This isn’t a post about the end of my beer fast. That was a jump off the wagon. Probably more of a leap. But, definitely not a fall.
No, I’m referring to a much more sinister fall. One still causing me pangs of guilt. I took a nasty spill off the Walmart wagon. It’s been nearly five years since I’ve stepped foot inside a Walmart. I’m not one of those “Walmart is the Devil” freaks or anything. I just have some basic gripes with how they treat their employees and made a decision many years ago not to shop there. Before anyone goes posting in the comments that there are other stores that treat their employees badly…yeah, I know. I get it. Walmart isn’t the only asshole corporation out there. But, a person’s got to start somewhere, and I chose to start with the largest. So, save it.
But, last week at Lake Powell I suddenly found myself in a perfect storm that resulted in not only walking into a Walmart, but also spending some dough. We beach camp at Lone Rock where it’s hot. Really hot. So, daily trips are needed to replenish ice supplies and keep the important stuff cold. No, not the food. That’s what fridges in motorhomes are for. We need ice to keep the beer cold. It’s always about the beer.
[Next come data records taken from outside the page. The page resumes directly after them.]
(** ** Option values *)
Definition has_expression (ov : PluginPresetPluginOptionValue) : bool :=
  bool_decide (pov_Expression ov <> None).
Definition resolve_option (templateData : Values) (optionValue : PluginPresetPluginOptionValue) :
    result PluginOptionValue :=
  match pov_Expression optionValue with
  | Some expression =>
      match EvaluateExpression expression templateData with
      | Err e => Err (wrap_error ("failed to evaluate expression for option " +:+
                                  pov_Name optionValue +:+ ": ") e)
      | Ok evaluatedValue => Ok (mk_ov (pov_Name optionValue) (Some evaluatedValue) None None)
      end
  | None =>
      Ok (mk_ov (pov_Name optionValue) (pov_Value optionValue)
            ((fun vf => mk_vfs (pvf_Secret vf) None) <$> pov_ValueFrom optionValue) None)
  end.
Fixpoint resolve_options (templateData : Values) (l : list PluginPresetPluginOptionValue) :
    result (list PluginOptionValue) :=
  match l with
  | [] => Ok []
  | ov :: l' =>
      match resolve_option templateData ov with
      | Err e => Err e
      | Ok v => match resolve_options templateData l' with
                | Err e => Err e
                | Ok vs => Ok (v :: vs)
                end
      end
  end.
Definition resolveExpressionsForPreset (preset : PluginPreset) (cluster : Cluster) :
    prog presetE (result (list PluginOptionValue)) :=
  if negb (existsb has_expression (preset_values preset)) then
    mret (Ok (ConvertToPluginOptionValues (preset_values preset)))
  else
    let tempPlugin :=
      mk_plugin (with_labels (GetLabels preset) (named (GetName preset) (GetNamespace preset)))
        (mk_plugin_spec (mk_pdr "" "") "" [] (GetName cluster) "" "" "" [] []) empty_plugin_status in
    r ← translate (fun _ => PValues)
          (GetGreenhouseValues Marshal MarshalList map_order DNSDomain tempPlugin);
    match r with
    | Err e => mret (Err (wrap_error "failed to get greenhouse values: " e))
    | Ok greenhouseValuesList =>
        match BuildTemplateData no_values ParseJSON greenhouseValuesList with
        | Err e => mret (Err (wrap_error "failed to build template data: " e))
        | Ok templateData => mret (resolve_options templateData (preset_values preset))
        end
    end.
Definition resolvePluginOptionValuesForPreset (preset : PluginPreset) (cluster : Cluster) :
    prog presetE (result (list PluginOptionValue)) :=
  if ExpressionEvaluationEnabled then resolveExpressionsForPreset preset cluster
  else match List.find has_expression (preset_values preset) with
       | Some ov => mret (Err (new_error ("option " +:+ pov_Name ov +:+
           " has expression but expressionEvaluationEnabled is disabled for PluginPreset controller")))
       | None => mret (Ok (ConvertToPluginOptionValues (preset_values preset)))
       end.

(** ** Creating and updating *)

(** The mutate function of [reconcilePluginPreset]. *)
Definition mutate_plugin (preset : PluginPreset) (cluster : Cluster) (plugin : Plugin) :
    prog presetE (Plugin * option error) :=
  let plugin := SetLabels (<[LabelKeyPluginPreset := GetName preset]> (GetLabels plugin)) plugin in
  match SetControllerReference preset plugin with
  | Err e => mret (plugin, Some e)
  | Ok refs =>
      let plugin := set_meta (with_owners refs (get_meta plugin)) plugin in
      let releaseName := getReleaseName plugin preset in
      r ← resolvePluginOptionValuesForPreset (applyOverridesToPreset preset (GetName cluster)) cluster;
      match r with
      | Err e => mret (plugin, Some (wrap_error ("failed to resolve option values for plugin " +:+
                                                 GetName plugin +:+ ": ") e))
      | Ok resolvedValues =>
          let spec := with_values resolvedValues releaseName
                        (pluginSpecFromPluginPreset preset (GetName cluster)) in
          mret (Apply (map_order (GetLabels preset)) preset
                  (mk_plugin (plugin_meta plugin) spec (plugin_Status plugin)), None)
      end
  end.

(** One iteration of the loop of [reconcilePluginPreset]. *)
Inductive cluster_outcome :=
| ClusterDone                                  (* nothing to report *)
| ClusterSkipped (name : string)
| ClusterFailed (message : string) (e : error)
| ClusterNoDefinition
| ClusterAborts (e : error).                   (* the function returns the error *)

Definition reconcile_existing (preset : PluginPreset) (cluster : Cluster) (plugin : Plugin) :
    prog presetE cluster_outcome :=
  '(plugin, err) ← CreateOrUpdate (mutate_plugin preset cluster) plugin;
  match err with
  | None => mret ClusterDone
  | Some e =>
      if isPluginDefinitionNotFoundError (Some e) then mret ClusterNoDefinition
      else mret (ClusterFailed (GetName plugin +:+ ": " +:+ default (err_msg e) (first_cause e)) e)
  end.
Definition reconcile_plugin (preset : PluginPreset) (cluster : Cluster) :
    prog presetE cluster_outcome :=
  let name := generatePluginName preset cluster in
  r ← trigger (PPlugin (KubeGet (mk_key (GetNamespace preset) name)));
  if bool_decide (GetDeletionTimestamp cluster <> None) then mret ClusterDone
  else match r with
  | Ok plugin =>
      if negb (isPluginManagedByPreset plugin (GetName preset))
      then mret (ClusterSkipped (GetName plugin))
      else reconcile_existing preset cluster plugin
  | Err e =>
      if is_not_found (Some e) then
        reconcile_existing preset cluster
          (mk_plugin (named name (GetNamespace preset)) empty_plugin_spec empty_plugin_status)
      else mret (ClusterAborts e)
  end.

Definition preset_condition (c : Condition) (p : PluginPreset) : PluginPreset := SetCondition now c p.
Definition no_definition (preset : PluginPreset) : PluginPreset :=
  preset_condition (FalseCondition now PluginSkippedCondition "" "")
    (preset_condition (TrueCondition now PluginFailedCondition PluginDefinitionNotFound
       ("PluginDefinition referenced by this PluginPreset does not exist: " +:+
        pdr_Name (pps_PluginDefinitionRef (preset_Plugin (preset_Spec preset))))) preset).
Definition report_skipped (skipped : list string) (preset : PluginPreset) : PluginPreset :=
  preset_condition
    (if bool_decide (skipped <> [])
     then TrueCondition now PluginSkippedCondition "" ("Skipped existing plugins: " +:+ Prelude.join ", " skipped)
     else FalseCondition now PluginSkippedCondition "" "") preset.
Definition report_failed (failed : list string) (preset : PluginPreset) : PluginPreset :=
  preset_condition
    (if bool_decide (failed <> [])
     then TrueCondition now PluginFailedCondition PluginReconcileFailed (Prelude.join "; " failed)
     else FalseCondition now PluginFailedCondition "" "") preset.

Definition reconcilePluginPreset (preset : PluginPreset) (clusters : list Cluster) :
    prog presetE (PluginPreset * option error) :=
  r ← foreach clusters (fun '(allErrs, skipped, failed) cluster =>
        o ← reconcile_plugin preset cluster;
        mret match o with
        | ClusterDone => inl (allErrs, skipped, failed)
        | ClusterSkipped n => inl (allErrs, skipped ++ [n], failed)
        | ClusterFailed msg e => inl (allErrs ++ [e], skipped, failed ++ [msg])
        | ClusterNoDefinition => inr (no_definition preset, None)
        | ClusterAborts e => inr (preset, Some e)
        end) ([], [], []);
  match r with
  | inr res => mret res
  | inl (allErrs, skipped, failed) =>
      mret (report_failed failed (report_skipped skipped preset), NewAggregate allErrs)
  end.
Col and I traded off each day riding up with the BIL and his friend to the gas station just over the Arizona border to grab ice for ourselves and the folks. On some days more hearty supplies are needed, which means a trip into Page. This was one of those fateful days.
It all started with my dad who got a cold sore the second day on the trip and hadn’t packed anything to take care of it. My mom heard that the BIL was going to Walmart in Page and suggested he pick up some Abreva. Dad freaked out that he didn’t want his SIL having to shop for his medicine, so Mom decided I’d go pick it up since I also needed more beer. It was clearly not open to discussion, and my fate was sealed. My Walmart sobriety lasted another 15 minutes for the short drive into town.
I can be proud that I went out in true Walmart style. I saddled up to the register with some herpes medicine, a 30-pack of Bud Light in cans and a bag of powdered donuts. I should have thrown some condoms on there for good measure, but I didn’t want to go overboard.